▶ **INPUT RECORDS**
(* ===== verification/FrameHeader.v ===== *)
(** The wire headers (communicator/src/frame_header.h), their object
    representation and the byte-order conversion of header_converter.cpp. *)

From S2P Require Import Prelude Memory.
From Stdlib Require Import ZArith Lia.
From Stdlib Require Import Strings.Byte.
From stdpp Require Import base numbers list.

Open Scope Z_scope.

(** * Structs as sequences of fixed-width fields *)

Section Fields.
Context `{Host}.

(** None of the wire structs has padding between its members, so the object
    representation is the concatenation of the members'. *)
Fixpoint store_fields (fs : list (nat * Z)) : list byte :=
  match fs with
  | [] => []
  | (n, v) :: fs => store_int n v ++ store_fields fs
  end.

Fixpoint load_fields (ns : list nat) (bs : list byte) : list Z :=
  match ns with
  | [] => []
  | n :: ns => load_int (take n bs) :: load_fields ns (drop n bs)
  end.

Definition field_ok (f : nat * Z) : Prop := 0 <= snd f < 256 ^ Z.of_nat (fst f).

Lemma length_store_fields fs : length (store_fields fs) = sum_list (map fst fs).
Proof.
  induction fs as [|[n v] fs IH]; simpl; [reflexivity|].
  rewrite length_app, length_store_int, IH. reflexivity.
Qed.

Lemma load_store_fields fs rest :
  Forall field_ok fs ->
  load_fields (map fst fs) (store_fields fs ++ rest) = map snd fs.
Proof.
  induction 1 as [|[n v] fs Hv Hfs IH]; simpl; [reflexivity|].
  rewrite <- app_assoc. rewrite take_app_length' by (symmetry; apply length_store_int).
  rewrite drop_app_length' by (symmetry; apply length_store_int).
  rewrite load_store, Z.mod_small, IH by exact Hv. reflexivity.
Qed.

End Fields.

(** * The headers *)

Record CommPhyHeader := mkCommPhyHeader {
  phy_magic : Z;        (* uint16_t *)
  phy_version : Z;      (* uint16_t *)
  phy_packetLen : Z;    (* uint32_t *)
  phy_checkSum : Z;     (* uint64_t *)
  phy_sourceId : Z;     (* uint64_t *)
  phy_frameId : Z;      (* uint32_t *)
  phy_packetType : Z;   (* uint8_t  *)
  phy_paddingLen : Z;   (* uint8_t  *)
  phy_dbIntVer : Z      (* uint16_t *)
}.

Record CommPhyOptHeader := mkCommPhyOptHeader {
  opt_frameLen : Z;     (* uint32_t *)
  opt_fragCount : Z;    (* uint16_t *)
  opt_fragNo : Z        (* uint16_t *)
}.

Definition COMM_LABEL_LENGTH : Z := 32.

Record CommDivergeHeader := mkCommDivergeHeader {
  div_version : Z;      (* uint16_t *)
  div_reserved : Z;     (* uint16_t *)
  div_payLoadLen : Z;   (* uint32_t *)
  div_commLabel : list byte (* uint8_t[COMM_LABEL_LENGTH] *)
}.

Record MessageHeader := mkMessageHeader {
  mh_version : Z;       (* uint16_t *)
  mh_messageType : Z;   (* uint16_t *)
  mh_messageId : Z;     (* uint32_t *)
  mh_sessionId : Z;     (* uint32_t *)
  mh_sequenceId : Z;    (* uint32_t *)
  mh_errorNo : Z;       (* uint32_t *)
  mh_dataLen : Z        (* uint32_t *)
}.

Definition sizeof_CommPhyHeader : Z := 32.
Definition sizeof_CommPhyOptHeader : Z := 8.
Definition sizeof_CommDivergeHeader : Z := 40.
Definition sizeof_MessageHeader : Z := 24.

Definition phy_fields (h : CommPhyHeader) : list (nat * Z) :=
  [(2%nat, phy_magic h); (2%nat, phy_version h); (4%nat, phy_packetLen h);
   (8%nat, phy_checkSum h); (8%nat, phy_sourceId h); (4%nat, phy_frameId h);
   (1%nat, phy_packetType h); (1%nat, phy_paddingLen h); (2%nat, phy_dbIntVer h)].

Definition opt_fields (h : CommPhyOptHeader) : list (nat * Z) :=
  [(4%nat, opt_frameLen h); (2%nat, opt_fragCount h); (2%nat, opt_fragNo h)].

Definition div_fields (h : CommDivergeHeader) : list (nat * Z) :=
  [(2%nat, div_version h); (2%nat, div_reserved h); (4%nat, div_payLoadLen h)].

Definition mh_fields (h : MessageHeader) : list (nat * Z) :=
  [(2%nat, mh_version h); (2%nat, mh_messageType h); (4%nat, mh_messageId h);
   (4%nat, mh_sessionId h); (4%nat, mh_sequenceId h); (4%nat, mh_errorNo h);
   (4%nat, mh_dataLen h)].

Definition phy_ok (h : CommPhyHeader) : Prop := Forall field_ok (phy_fields h).
Definition opt_ok (h : CommPhyOptHeader) : Prop := Forall field_ok (opt_fields h).
Definition div_ok (h : CommDivergeHeader) : Prop :=
  Forall field_ok (div_fields h) /\ zlen (div_commLabel h) = COMM_LABEL_LENGTH.
Definition mh_ok (h : MessageHeader) : Prop := Forall field_ok (mh_fields h).

Section Headers.
Context `{Host}.

Definition store_phy (h : CommPhyHeader) : list byte := store_fields (phy_fields h).
Definition store_opt (h : CommPhyOptHeader) : list byte := store_fields (opt_fields h).
Definition store_div (h : CommDivergeHeader) : list byte :=
  store_fields (div_fields h) ++ div_commLabel h.
Definition store_mh (h : MessageHeader) : list byte := store_fields (mh_fields h).

(** [reinterpret_cast<const Header *>(bytes)]. *)
Definition load_phy (bs : list byte) : CommPhyHeader :=
  match load_fields [2; 2; 4; 8; 8; 4; 1; 1; 2]%nat bs with
  | [a; b; c; d; e; f; g; h; i] => mkCommPhyHeader a b c d e f g h i
  | _ => mkCommPhyHeader 0 0 0 0 0 0 0 0 0
  end.

Definition load_opt (bs : list byte) : CommPhyOptHeader :=
  match load_fields [4; 2; 2]%nat bs with
  | [a; b; c] => mkCommPhyOptHeader a b c
  | _ => mkCommPhyOptHeader 0 0 0
  end.

Definition load_div (bs : list byte) : CommDivergeHeader :=
  match load_fields [2; 2; 4]%nat bs with
  | [a; b; c] => mkCommDivergeHeader a b c (slice 8 COMM_LABEL_LENGTH bs)
  | _ => mkCommDivergeHeader 0 0 0 []
  end.

Definition load_mh (bs : list byte) : MessageHeader :=
  match load_fields [2; 2; 4; 4; 4; 4; 4]%nat bs with
  | [a; b; c; d; e; f; g] => mkMessageHeader a b c d e f g
  | _ => mkMessageHeader 0 0 0 0 0 0 0
  end.

(** * HeaderConverter *)

Definition phy_ConvertHostToNet (h : CommPhyHeader) : CommPhyHeader :=
  mkCommPhyHeader
    (HostToNet 2 (phy_magic h)) (HostToNet 2 (phy_version h)) (HostToNet 4 (phy_packetLen h))
    (HostToNet 8 (phy_checkSum h)) (HostToNet 8 (phy_sourceId h)) (HostToNet 4 (phy_frameId h))
    (HostToNet 1 (phy_packetType h)) (HostToNet 1 (phy_paddingLen h))
    (HostToNet 2 (phy_dbIntVer h)).

Definition opt_ConvertHostToNet (h : CommPhyOptHeader) : CommPhyOptHeader :=
  mkCommPhyOptHeader (HostToNet 4 (opt_frameLen h)) (HostToNet 2 (opt_fragCount h))
    (HostToNet 2 (opt_fragNo h)).

Definition div_ConvertNetToHost (h : CommDivergeHeader) : CommDivergeHeader :=
  mkCommDivergeHeader (NetToHost 2 (div_version h)) (NetToHost 2 (div_reserved h))
    (NetToHost 4 (div_payLoadLen h)) (div_commLabel h).

Definition mh_ConvertNetToHost (h : MessageHeader) : MessageHeader :=
  mkMessageHeader (NetToHost 2 (mh_version h)) (NetToHost 2 (mh_messageType h))
    (NetToHost 4 (mh_messageId h)) (NetToHost 4 (mh_sessionId h))
    (NetToHost 4 (mh_sequenceId h)) (NetToHost 4 (mh_errorNo h)) (NetToHost 4 (mh_dataLen h)).

Definition phy_ConvertNetToHost (h : CommPhyHeader) : CommPhyHeader := phy_ConvertHostToNet h.
Definition opt_ConvertNetToHost (h : CommPhyOptHeader) : CommPhyOptHeader :=
  opt_ConvertHostToNet h.
Definition div_ConvertHostToNet (h : CommDivergeHeader) : CommDivergeHeader :=
  div_ConvertNetToHost h.
Definition mh_ConvertHostToNet (h : MessageHeader) : MessageHeader := mh_ConvertNetToHost h.

(** * Lemmas *)

Lemma HostToNet_ok n v : 0 <= v < 256 ^ Z.of_nat n -> 0 <= HostToNet n v < 256 ^ Z.of_nat n.
Proof.
  intros Hv. unfold HostToNet. destruct IsBigEndian; [exact Hv|].
  pose proof (le_val_range (rev (le_bytes n v))) as Hr.
  rewrite length_rev, length_le_bytes in Hr. exact Hr.
Qed.

Ltac fields_ok :=
  repeat match goal with
  | |- Forall field_ok [] => constructor
  | |- Forall field_ok (_ :: _) => constructor
  | Hf : Forall field_ok (_ :: _) |- _ => apply Forall_cons in Hf as [? Hf]
  | Hf : field_ok (_, _) |- _ => unfold field_ok in Hf; cbn [fst snd] in Hf
  | |- field_ok _ => unfold field_ok; cbn [fst snd]
  end.

Lemma zlen_store_phy h : zlen (store_phy h) = 32.
Proof. unfold zlen, store_phy. rewrite length_store_fields. reflexivity. Qed.
Lemma zlen_store_opt h : zlen (store_opt h) = 8.
Proof. unfold zlen, store_opt. rewrite length_store_fields. reflexivity. Qed.
Lemma zlen_store_mh h : zlen (store_mh h) = 24.
Proof. unfold zlen, store_mh. rewrite length_store_fields. reflexivity. Qed.
Lemma zlen_store_div h : zlen (div_commLabel h) = COMM_LABEL_LENGTH -> zlen (store_div h) = 40.
Proof.
  unfold store_div. intros Hl. rewrite zlen_app, Hl. unfold zlen.
  rewrite length_store_fields. reflexivity.
Qed.

Lemma load_store_phy h rest : phy_ok h -> load_phy (store_phy h ++ rest) = h.
Proof.
  intros Hok. unfold load_phy, store_phy.
  change [2; 2; 4; 8; 8; 4; 1; 1; 2]%nat with (map fst (phy_fields h)).
  rewrite load_store_fields by exact Hok. destruct h; reflexivity.
Qed.

Lemma load_store_opt h rest : opt_ok h -> load_opt (store_opt h ++ rest) = h.
Proof.
  intros Hok. unfold load_opt, store_opt.
  change [4; 2; 2]%nat with (map fst (opt_fields h)).
  rewrite load_store_fields by exact Hok. destruct h; reflexivity.
Qed.

Lemma load_store_mh h rest : mh_ok h -> load_mh (store_mh h ++ rest) = h.
Proof.
  intros Hok. unfold load_mh, store_mh.
  change [2; 2; 4; 4; 4; 4; 4]%nat with (map fst (mh_fields h)).
  rewrite load_store_fields by exact Hok. destruct h; reflexivity.
Qed.

Lemma load_store_div h rest : div_ok h -> load_div (store_div h ++ rest) = h.
Proof.
  intros [Hok Hl]. unfold load_div, store_div. rewrite <- app_assoc.
  change [2; 2; 4]%nat with (map fst (div_fields h)).
  rewrite load_store_fields by exact Hok.
  assert (Hz : zlen (store_fields (div_fields h)) = 8)
    by (unfold zlen; rewrite length_store_fields; reflexivity).
  rewrite slice_app_r, Hz, slice_app_l by (unfold COMM_LABEL_LENGTH in *; lia).
  unfold COMM_LABEL_LENGTH in *. rewrite <- Hl, Z.sub_diag, slice_all. destruct h; reflexivity.
Qed.

(** Conversion to network order and back is the identity on every host. *)
Lemma phy_convert_involutive h :
  phy_ok h -> phy_ConvertNetToHost (phy_ConvertHostToNet h) = h.
Proof.
  intros Hok. unfold phy_ok in Hok. unfold phy_fields in Hok. fields_ok.
  unfold phy_ConvertNetToHost, phy_ConvertHostToNet. destruct h; cbn in *.
  f_equal; apply HostToNet_involutive; assumption.
Qed.

Lemma opt_convert_involutive h :
  opt_ok h -> opt_ConvertNetToHost (opt_ConvertHostToNet h) = h.
Proof.
  intros Hok. unfold opt_ok in Hok. unfold opt_fields in Hok. fields_ok.
  unfold opt_ConvertNetToHost, opt_ConvertHostToNet. destruct h; cbn in *.
  f_equal; apply HostToNet_involutive; assumption.
Qed.

Lemma div_convert_involutive h :
  div_ok h -> div_ConvertNetToHost (div_ConvertHostToNet h) = h.
Proof.
  intros [Hok _]. unfold div_fields in Hok. fields_ok.
  unfold div_ConvertHostToNet, div_ConvertNetToHost. destruct h; cbn in *.
  f_equal; apply HostToNet_involutive; assumption.
Qed.

Lemma mh_convert_involutive h :
  mh_ok h -> mh_ConvertNetToHost (mh_ConvertHostToNet h) = h.
Proof.
  intros Hok. unfold mh_ok in Hok. unfold mh_fields in Hok. fields_ok.
  unfold mh_ConvertHostToNet, mh_ConvertNetToHost. destruct h; cbn in *.
  f_equal; apply HostToNet_involutive; assumption.
Qed.

Lemma phy_convert_ok h : phy_ok h -> phy_ok (phy_ConvertHostToNet h).
Proof.
  intros Hok. unfold phy_ok in *. unfold phy_fields, phy_ConvertHostToNet in *; cbn in *. fields_ok.
  all: apply HostToNet_ok; assumption.
Qed.

Lemma opt_convert_ok h : opt_ok h -> opt_ok (opt_ConvertHostToNet h).
Proof.
  intros Hok. unfold opt_ok in *. unfold opt_fields, opt_ConvertHostToNet in *; cbn in *. fields_ok.
  all: apply HostToNet_ok; assumption.
Qed.

Lemma div_convert_ok h : div_ok h -> div_ok (div_ConvertHostToNet h).
Proof.
  intros [Hok Hl]. split; [|exact Hl].
  unfold div_ConvertHostToNet. unfold div_fields, div_ConvertNetToHost in *; cbn in *. fields_ok.
  all: apply HostToNet_ok; assumption.
Qed.

Lemma mh_convert_ok h : mh_ok h -> mh_ok (mh_ConvertHostToNet h).
Proof.
  intros Hok. unfold mh_ok in *. unfold mh_ConvertHostToNet.
  unfold mh_fields, mh_ConvertNetToHost in *; cbn in *. fields_ok.
  all: apply HostToNet_ok; assumption.
Qed.

End Headers.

▶ **EXERCISE DETAILS**
Repeat, word for word, the lines above between the line holding "Definition opt_ConvertNetToHost (h" and the line holding "intros Hv. unfold", inclusive; omit everything else.

▶ **YOUR RESPONSE**
Definition opt_ConvertNetToHost (h : CommPhyOptHeader) : CommPhyOptHeader :=
  opt_ConvertHostToNet h.
Definition div_ConvertHostToNet (h : CommDivergeHeader) : CommDivergeHeader :=
  div_ConvertNetToHost h.
Definition mh_ConvertHostToNet (h : MessageHeader) : MessageHeader := mh_ConvertNetToHost h.

(** * Lemmas *)

Lemma HostToNet_ok n v : 0 <= v < 256 ^ Z.of_nat n -> 0 <= HostToNet n v < 256 ^ Z.of_nat n.
Proof.
  intros Hv. unfold HostToNet. destruct IsBigEndian; [exact Hv|].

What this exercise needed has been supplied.